Your top 10 retirement savings mistakes (part 1)
11 September 2024
What kind of retirement is realistic for you, and how much do you need to save to make it a reality? Far too few South Africans actually ask themselves these questions.
If you’re going to draw an income from your investments to maintain your current lifestyle (and you don’t have any other income options), there are a couple of rules of thumb you can apply: multiply your final annual salary by 15, or consider that for every R1m you have invested, the upper limit of a sustainable pre-tax monthly income drawdown is only around R5000.
Either way, being disciplined about retirement saving is key, and you’ll want to understand what not to do in order to take the stress out of your golden years.
Paying high fees (and letting compounding work against you)
Do you know how much you are paying away in investment fees every year? And how much this adds up to over thirty or forty years, after you include the additional return you could have earned on those savings? Consider the graph below, and then apply that to your own situation by using our EAC calculator.
The truth is that paying high fees greatly diminishes the likelihood that you will achieve your retirement goal. In our example above, we used a net real investment return of 4% pa. Remember that we are talking about the real return, after inflation. That is the return that actually grows your wealth.

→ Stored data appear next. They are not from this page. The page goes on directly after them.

(* ===== verification/TcpEnds.v ===== *)
(** * The ends of a connection keep the invariant

    The other connections of a host stay apart from this one; a call at one end keeps the
    invariant of both; so what either application reads is what the other wrote. *)

From S2P Require Import Prelude Ring Bytes Tcp TcpSeg TcpCalls TcpEvolve TcpPackets TcpWire TcpStep.
Local Open Scope Z_scope.
Local Open Scope machine_scope.

(** ** Other connections of the host *)
Section Others.
Context (s : Side) (Hs : side_ok s) (cs : list TcpConn) (c0 : TcpConn).
Context (Hc0 : cs !! slot s = Some c0) (Hlive : alive c0) (Hplain : is_listener c0 = false).
Context (Haddr : addr c0 = mkAddr (port s) (peer_ip s) (peer_port s)).

(** Steps that keep the addresses. *)
Lemma other_same c c' :
  other_ok s c -> addr c' = addr c -> (plain c' = true -> plain c = true) ->
  (plain c' = true -> state c <> Closed -> state c <> SynSent -> state c' <> Closed /\ state c' <> SynSent) ->
  other_ok s c'.
Proof.
  intros Ho Ea Hp Hst Hpl Hport. rewrite Ea in *. destruct (Ho (Hp Hpl) Hport) as (H1 & H2 & H3).
  destruct (Hst Hpl H1 H2). auto.
Qed.

Lemma expire_frame now c :
  addr (expire now c).1 = addr c /\ is_listener (expire now c).1 = is_listener c /\
  state (expire now c).1 = state c /\ (in_use (expire now c).1 = true -> in_use c = true).
Proof.
  unfold expire. destruct (in_use c) eqn:Hu; [|cbn; split_and!; congruence]. cbn [negb].
  destruct (state c) eqn:Hst; repeat match goal with |- context [if ?b then _ else _] => destruct b end; by cbn.
Qed.

Lemma next_segment_frame now c seg c' :
  next_segment now c = Done (Some (seg, c')) ->
  addr c' = addr c /\ state c' <> Closed /\ state c' <> SynSent /\
  exists sq ak fl data, seg = segment_of c sq ak fl data.
Proof.
  intros Hn. destruct (next_segment_inv _ _ _ _ Hn) as (_ & _ & Ha & _). unfold next_segment in Hn.
  destruct (_ || _); [done|]. destruct (_ <? _)%nat.
  - apply bind_Done in Hn as (data & _ & E). injection E as <- <-.
    destruct (_ =? 0); (split_and!; [done|by cbn; destruct (state c)|by cbn; destruct (state c)|by eauto]).
  - destruct (_ && _); [|done]. injection Hn as <- <-. cbn.
    split_and!; [done|by destruct (state c)|by destruct (state c)|by eauto].
Qed.

Lemma other_step k c l c' :
  k <> slot s -> slot_step cs k c l c' -> other_ok s c -> other_ok s c'.
Proof.
  intros Hk Hstep Ho. destruct Hlive as [Hu0 Hst0].
  destruct Hstep; try (eapply other_same; [exact Ho|done|done|done]).
  - intros _ Hport. cbn in Hport. pose proof (sd_port_nz _ Hs). congruence.
  - intros _ Hport. cbn in *. split_and!; [done|done|]. intros [-> Hrp].
    specialize (H0 _ _ Hc0). unfold matches in H0. rewrite Hu0, Hplain, Haddr in H0. cbn in H0.
    rewrite Hport, Hrp, !Z.eqb_refl in H0. done.
  - intros _ Hport. cbn in Hport. subst port. specialize (H4 _ _ Hc0 ltac:(done)).
    unfold port_taken in H4. rewrite Hu0, Haddr in H4. cbn in H4. by rewrite Z.eqb_refl in H4.
  - intros Hp. exfalso. revert Hp. unfold plain. cbn. by rewrite andb_false_r.
  - intros Hp Hport. cbn in Hport. destruct (Ho H Hport) as [? _]. congruence.
  - pose proof (matches_plain _ _ _ H) as Hp. intros _ Hport.
    unfold on_syn_sent in H2. destruct (_ && _); [|done]. injection H2 as <-. cbn in Hport.
    destruct (Ho Hp Hport) as (_ & ? & _). congruence.
  - pose proof (matches_plain _ _ _ H) as Hp.
    destruct (on_segment_frame _ _ _ _ _ _ H2 H1) as ((Ea & _) & Hh & _ & Hcl).
    eapply other_same; [exact Ho|done|done|]. intros Hp' H3 _. split.
    + intros E. apply H3, Hcl; [|done]. unfold plain in Hp'. by apply andb_true_iff in Hp' as [? _].
    + intros E. by rewrite E in Hh.
  - destruct (expire_frame now c) as (Ea & El & Est & Hu). eapply other_same; [exact Ho|done| |by rewrite Est].
    unfold plain. rewrite El. rewrite !andb_true_iff. intros [? ?]. auto.
  - destruct (next_segment_frame _ _ _ _ H) as (Ea & H1 & H2 & _).
    eapply other_same; [exact Ho|done| |done]. intros _.
    destruct (next_segment_inv _ _ _ _ H) as (Hu & Hl & _). unfold plain. by rewrite Hu, Hl.
Qed.

(** What they send is not of this connection. *)
Lemma other_emits k c seg c' :
  slot_step cs k c (Emitted seg) c' -> conn_ok c -> other_ok s c -> from_side s seg = false.
Proof.
  intros Hstep Hok Ho.
  assert (exists sq ak fl data, plain c = true /\ seg = segment_of c sq ak fl data)
    as (sq & ak & fl & data & Hp & ->).
  { inversion Hstep; subst; eauto 6. destruct (next_segment_frame _ _ _ _ H0) as (_ & _ & _ & ? & ? & ? & ? & ->).
    destruct (next_segment_inv _ _ _ _ H0) as (Hu & Hl & _). unfold plain. rewrite Hu, Hl. eauto 6. }
  unfold from_side, segment_of, send_segment. cbn [fst snd]. rewrite parse_header. cbn [src_port dst_port].
  destruct (co_ports _ Hok) as [H1 H2]. rewrite !wrap16_id by done.
  destruct (Z.eqb_spec (remote_ip (addr c)) (peer_ip s)) as [E1|]; [|done].
  destruct (Z.eqb_spec (local_port (addr c)) (port s)) as [E2|]; [|done].
  destruct (Z.eqb_spec (remote_port (addr c)) (peer_port s)) as [E3|]; [|done].
  destruct (Ho Hp E2) as (_ & _ & []). by split.
Qed.

Lemma other_run k c ls c' :
  table_ok cs -> k <> slot s -> slot_run cs k c ls c' -> conn_ok c -> other_ok s c ->
  other_ok s c' /\ forall seg, Emitted seg ∈ ls -> from_side s seg = false.
Proof.
  intros Hcs Hk Hrun Hok Ho. induction Hrun as [|c ls c1 l c2 Hrun IH Hp Hstep].
  { split; [done|]. intros seg Hin. by apply not_elem_of_nil in Hin. }
  destruct (IH Hok Ho) as [Ho1 He]. split; [by eapply other_step|].
  intros seg Hin. apply elem_of_app in Hin as [Hin|Hin]; [by apply He|].
  apply list_elem_of_singleton in Hin as <-. eapply other_emits; eauto using slot_run_ok.
Qed.
End Others.

(** ** The streams grow *)

(** A stream that has grown: nothing is written after the FIN. *)
Definition grown (w : list Z) (h : nat) (f : bool) (w2 : list Z) (h2 : nat) (f2 : bool) : Prop :=
  w `prefix_of` w2 /\ (h <= h2)%nat /\ (f = true -> f2 = true /\ w2 = w).

Lemma grown_refl w h f : grown w h f w h f.
Proof. by split_and!. Qed.

Lemma grown_trans w1 h1 f1 w2 h2 f2 w3 h3 f3 :
  grown w1 h1 f1 w2 h2 f2 -> grown w2 h2 f2 w3 h3 f3 -> grown w1 h1 f1 w3 h3 f3.
Proof.
  intros (P1 & H1 & F1) (P2 & H2 & F2). split_and!; [by etrans|lia|]. intros E. destruct (F1 E) as [E2 ->].
  by apply F2.
Qed.

Lemma prefix_drop_mono (w w2 l : list Z) n : w `prefix_of` w2 -> l `prefix_of` drop n w -> l `prefix_of` drop n w2.
Proof.
  intros [k ->] Hl. destruct (decide (n <= length w)%nat).
  - rewrite drop_app_le by done. by apply prefix_app_r.
  - rewrite (drop_ge w) in Hl by lia. apply prefix_nil_inv in Hl as ->. apply prefix_nil.
Qed.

There is always a cost to investing, but you need to keep it as low as possible. Why? Because the impact compounds against you. In reality, every 1 percentage point in fees reduces your real investment return by around 20%. Alternatively, every 1% in fees you save improves your long-term savings outcome by around 30%!
The bottom line: know your fees. Paying a fee of 3% per year over 40 years will almost halve the real value (purchasing power) of your pension. And it will quite possibly ruin your retirement.
Saving too little
Not a difficult concept to understand – you can’t save like a pauper and then expect to live like a prince in retirement. Easier said than done, however.
The number one reason most people miss their retirement goal is because they don’t save enough. Empirically, the amount you contribute to your savings plan is the largest single factor that determines your savings outcome. But that can be hard while supporting a family, with unexpected expenses cropping up every month and a host of other financial obligations.
Strive to save at least 15% (before fees) of the income you wish to replace in retirement. This is especially important for private sector employees. Compare the mandated contributions to the Government Employee Pension Fund: 7.5% from the employee and another 13% from the employer. The reality is that the majority of private sector employees underfund their retirement.
Starting too late (and not letting compounding work for you)
Few people in their twenties worry about retirement. And that’s the reason they get to worry about it for the rest of their lives.
The key here is understanding that contributions are only one source of your future retirement income; the other is the net investment return you earn on your contributions. The sooner you contribute to your retirement fund, the longer your money works for you and the more the net investment return contributes to your pension.
Initially, returns add only a little to your total investment. But then compounding (earning a return on your return) kicks in. Compounding acts like a snowball rolling down a mountain: it keeps growing and picking up momentum. Ultimately, the compounded investment return totally overwhelms your contributions. In numbers, say you earn a total real (after-inflation) annual return of 4% pa (net of fees) on your constant annual contribution. After 10 years, returns equal roughly 32% of your total contributions, after 20 years 74%, after 30 years 132% and after 40 years 217%.
As you can see, the big kicker to your pension comes in the last ten years of this 40-year example. So, if a 40-year time horizon seems impractical for you right now, then it might be wise to start thinking about saving even more immediately, as well as considering other sources of income during your retirement.
Not preserving pension or provident fund savings
Not preserving pension or provident fund retirement savings when changing employers is very popular in South Africa. Between 70% and 80% of fund members have at some point not preserved when changing jobs - sometimes because of pressing financial concerns, but often, because buying a new car was more important.
Not preserving has the same effect as starting late. When you change jobs and cash in your pension, you not only lose your accumulated savings, but also the return you would have earned on those savings for the rest of your working life. Over twenty or thirty years, that makes for a very expensive car (or whatever else it was you bought with that money).
Holding an overly-conservative asset mix
Investing too conservatively is one of the riskiest things you can do with your retirement savings. Why? Because it increases the probability that you won’t make ends meet in retirement.
In our everyday lives, most of us are risk-averse. And this bleeds into our financial decisions. We ‘play it safe’ with our money by putting it in a medium-risk portfolio, which ultimately means moderate (i.e. too low) investment returns.
Investment risk refers to the probability that the actual investment outcome differs from the expected outcome. As the investment return from shares is volatile, this probability is high – but only in the short-term. Share markets have been known to double or halve within a 12-month period. But that volatility is negated if you have a 40-year time horizon. Historically, as the investment term has lengthened, so share returns have become less volatile and more predictable. And they have been well above those of bonds and cash.
So let your time horizon guide your investment risk. If you are young, you can afford to ride out short-term volatility and invest in a high risk (high equity) portfolio, with the reasonable expectation that this asset class will deliver the highest return over the long term. As you come to the end of this term, increase your allocation to lower return assets such as bonds and cash, to preserve what you have saved.